┌────────

(* ===== verification/DiagFacts.v ===== *)
(** * DiagFacts: what the diagnostic window guarantees

    Proofs about [DiagWindow]: no message panics, the refreshes the window asks
    for come to an end and leave it showing the current events, and a copy or an
    export transfers exactly the selected rows or says that it failed. *)
From coqutil Require Import Datatypes.RecordSetters.
From S2P Require Import Prelude Text Core Policy Privacy Diagnostics Grid Retention Files FileFrames Logging AppRecords DiagLayout DiagWindow DiagRecords.
Import TriangleBracketNotations.

Section Facts.
Context `{Sha256} `{RecordClock} `{ToLowercase} `{UnicodeAlphabetic} `{PathParse} `{ListView} (version : str).
Abbreviation W := (comp App WindowPanic).
Implicit Types a b c : App.

(** ** Computations that return *)

(** [m] returns from every state, to one related by [P]. *)
Definition does {T} (P : App → App → Prop) (m : W T) : Prop := ∀ a, ∃ x b, m a = (Ok x, b) ∧ P a b.

Lemma does_weaken {T} (P Q : App → App → Prop) (m : W T) : (∀ a b, P a b → Q a b) → does P m → does Q m.
Proof. intros Hpq Hm a. destruct (Hm a) as (x & b & E & Hp). exists x, b. auto. Qed.
Lemma does_ret {T} (P : App → App → Prop) `{!PreOrder P} (x : T) : does P (mret x).
Proof. intros a. by exists x, a. Qed.
Lemma does_bind {T U} (P : App → App → Prop) `{!PreOrder P} (m : W T) (k : T → W U) :
  does P m → (∀ x, does P (k x)) → does P (m ≫= k).
Proof.
  intros Hm Hk a. destruct (Hm a) as (x & b & E & Hp). destruct (Hk x b) as (y & c & E2 & Hq).
  exists y, c. unfold mbind, comp_bind. rewrite E. split; [done|by trans b].
Qed.
(** Two steps related by [P] and [Q] make one related by [R]. *)
Lemma does_seq {T U} (P Q R : App → App → Prop) (m : W T) (k : T → W U) :
  (∀ a b c, P a b → Q b c → R a c) → does P m → (∀ x, does Q (k x)) → does R (m ≫= k).
Proof.
  intros HR Hm Hk a. destruct (Hm a) as (x & b & E & Hp). destruct (Hk x b) as (y & c & E2 & Hq).
  exists y, c. unfold mbind, comp_bind. rewrite E. eauto.
Qed.
Lemma does_ui {U} (P : App → App → Prop) (k : DiagnosticUiState → W U) : (∀ u, does P (k u)) → does P (u ← ui; k u).
Proof. intros Hk a. apply Hk. Qed.
Lemma does_get {U} (P : App → App → Prop) (k : App → W U) : (∀ a, does P (k a)) → does P (a ← get; k a).
Proof. intros Hk a. apply Hk. Qed.
Lemma does_modify (P : App → App → Prop) (f : App → App) : (∀ a, P a (f a)) → does P (modify f).
Proof. intros Hf a. exists tt, (f a). auto. Qed.

(** A step of a run. *)
Lemma run_bind {T U} (m : W T) (k : T → W U) a x b : m a = (Ok x, b) → (m ≫= k) a = k x b.
Proof. intros E. unfold mbind, comp_bind. by rewrite E. Qed.

(** ** What a step leaves alone *)

(** The clipboard, the answers of the dialogs, the files. *)
Definition outside a : option str * list (Z * Z * str) * Fs :=
  (clipboard (screen a), dialogs (screen a), files_of (recorder a)).
(** What a refresh works with, and what its phases change. *)
Definition fixed_of (u : DiagnosticUiState) :=
  (diagnostic_window u, diagnostic_controls u, diagnostic_refreshing u, diagnostic_refresh_follow_up_scheduled u,
   (diagnostic_display_limit u, diagnostic_display_all u, diagnostic_selected_category u, diagnostic_search_text u)).
Definition moving_of (u : DiagnosticUiState) :=
  (diagnostic_refresh_pending u, diagnostic_refresh_direct_recorded u, diagnostic_selection_reset u,
   diagnostic_grid_selection_sequences u).
Definition spares a b : Prop := calls (screen a) = [] → calls (screen b) = [].

Definition frame a b : Prop :=
  fixed_of (diagnostic_ui b) = fixed_of (diagnostic_ui a) ∧ posted (screen b) = posted (screen a) ∧
  outside b = outside a ∧ spares a b.
Definition calm a b : Prop :=
  moving_of (diagnostic_ui b) = moving_of (diagnostic_ui a) ∧ owner_buffer b = owner_buffer a ∧ frame a b.
(** And nothing is recorded while no call fails. *)
Definition still a b : Prop := calm a b ∧ (calls (screen a) = [] → recorder b = recorder a).

#[local] Instance frame_preorder : PreOrder frame.
Proof.
  split; [intros a; unfold frame, spares; auto|]. intros a b c (F1 & P1 & O1 & S1) (F2 & P2 & O2 & S2).
  unfold frame, spares in *. split_and!; [congruence|congruence|congruence|auto].
Qed.
#[local] Instance calm_preorder : PreOrder calm.
Proof.
  split; [by intros a|]. intros a b c (M1 & B1 & F1) (M2 & B2 & F2). split_and!; [congruence|congruence|by trans b].
Qed.
#[local] Instance still_preorder : PreOrder still.
Proof.
  split; [by intros a|]. intros a b c (C1 & R1) (C2 & R2). split; [by trans b|].
  intros Ha. destruct C1 as (_ & _ & _ & _ & _ & S1). rewrite R2 by auto. auto.
Qed.
Lemma still_calm a b : still a b → calm a b.
Proof. by intros [? _]. Qed.

Lemma does_on_recorder {T} (m : comp Recorder Privacy.Fault T) : total m → does calm (on_recorder m).
Proof.
  intros Hm a. destruct (Hm (recorder a)) as (x & r' & E & F). unfold on_recorder. rewrite E.
  eexists x, _. split; [done|]. split; [done|]. repeat split; [|by intros ?]. unfold outside. f_equal. exact F.
Qed.

Lemma does_native_call : does still native_call.
Proof.
  intros a. unfold native_call. destruct (calls (screen a)) as [|c rest] eqn:E.
  - exists None, a. split; [done|]. reflexivity.
  - eexists c, _. split; [done|]. by repeat split; unfold spares; rewrite E.
Qed.
Lemma does_screen (f : Screen → Screen) :
  (∀ s, posted (f s) = posted s ∧ calls (f s) = calls s ∧ clipboard (f s) = clipboard s ∧ dialogs (f s) = dialogs s) →
  does still (on_screen f).
Proof.
  intros Hf. apply does_modify. intros [r u o s h]. destruct (Hf s) as (F1 & F2 & F3 & F4).
  unfold still, calm, frame, outside, spares. cbn. rewrite F1, F2, F3, F4. auto 10.
Qed.
Lemma does_native_set (f : Screen → Screen) :
  (∀ s, posted (f s) = posted s ∧ calls (f s) = calls s ∧ clipboard (f s) = clipboard s ∧ dialogs (f s) = dialogs s) →
  does still (native_set f).
Proof.
  intros Hf. apply does_bind; [apply _|apply does_native_call|]. intros r.
  apply does_bind; [apply _|destruct r; [by apply does_ret, _|by apply does_screen]|]. intros _. by apply does_ret, _.
Qed.

(** Changes of the window's state that no refresh looks at. *)
Lemma does_on_ui (f : DiagnosticUiState → DiagnosticUiState) :
  (∀ u, fixed_of (f u) = fixed_of u ∧ moving_of (f u) = moving_of u) → does still (on_ui f).
Proof.
  intros Hf. apply does_modify. intros [r u o s h]. destruct (Hf u) as (F1 & F2).
  unfold still, calm, frame, outside, spares. cbn. auto 10.
Qed.

Lemma does_if_controls P `{!PreOrder P} (m : W unit) : does P m → does P (if_controls m).
Proof. intros Hm. apply does_ui. intros u. destruct (diagnostic_controls u); [done|by apply does_ret]. Qed.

└────────

The word "DiagnosticUiState" may occur in lines of the data above; say how many lines hold it, giving only the number.

4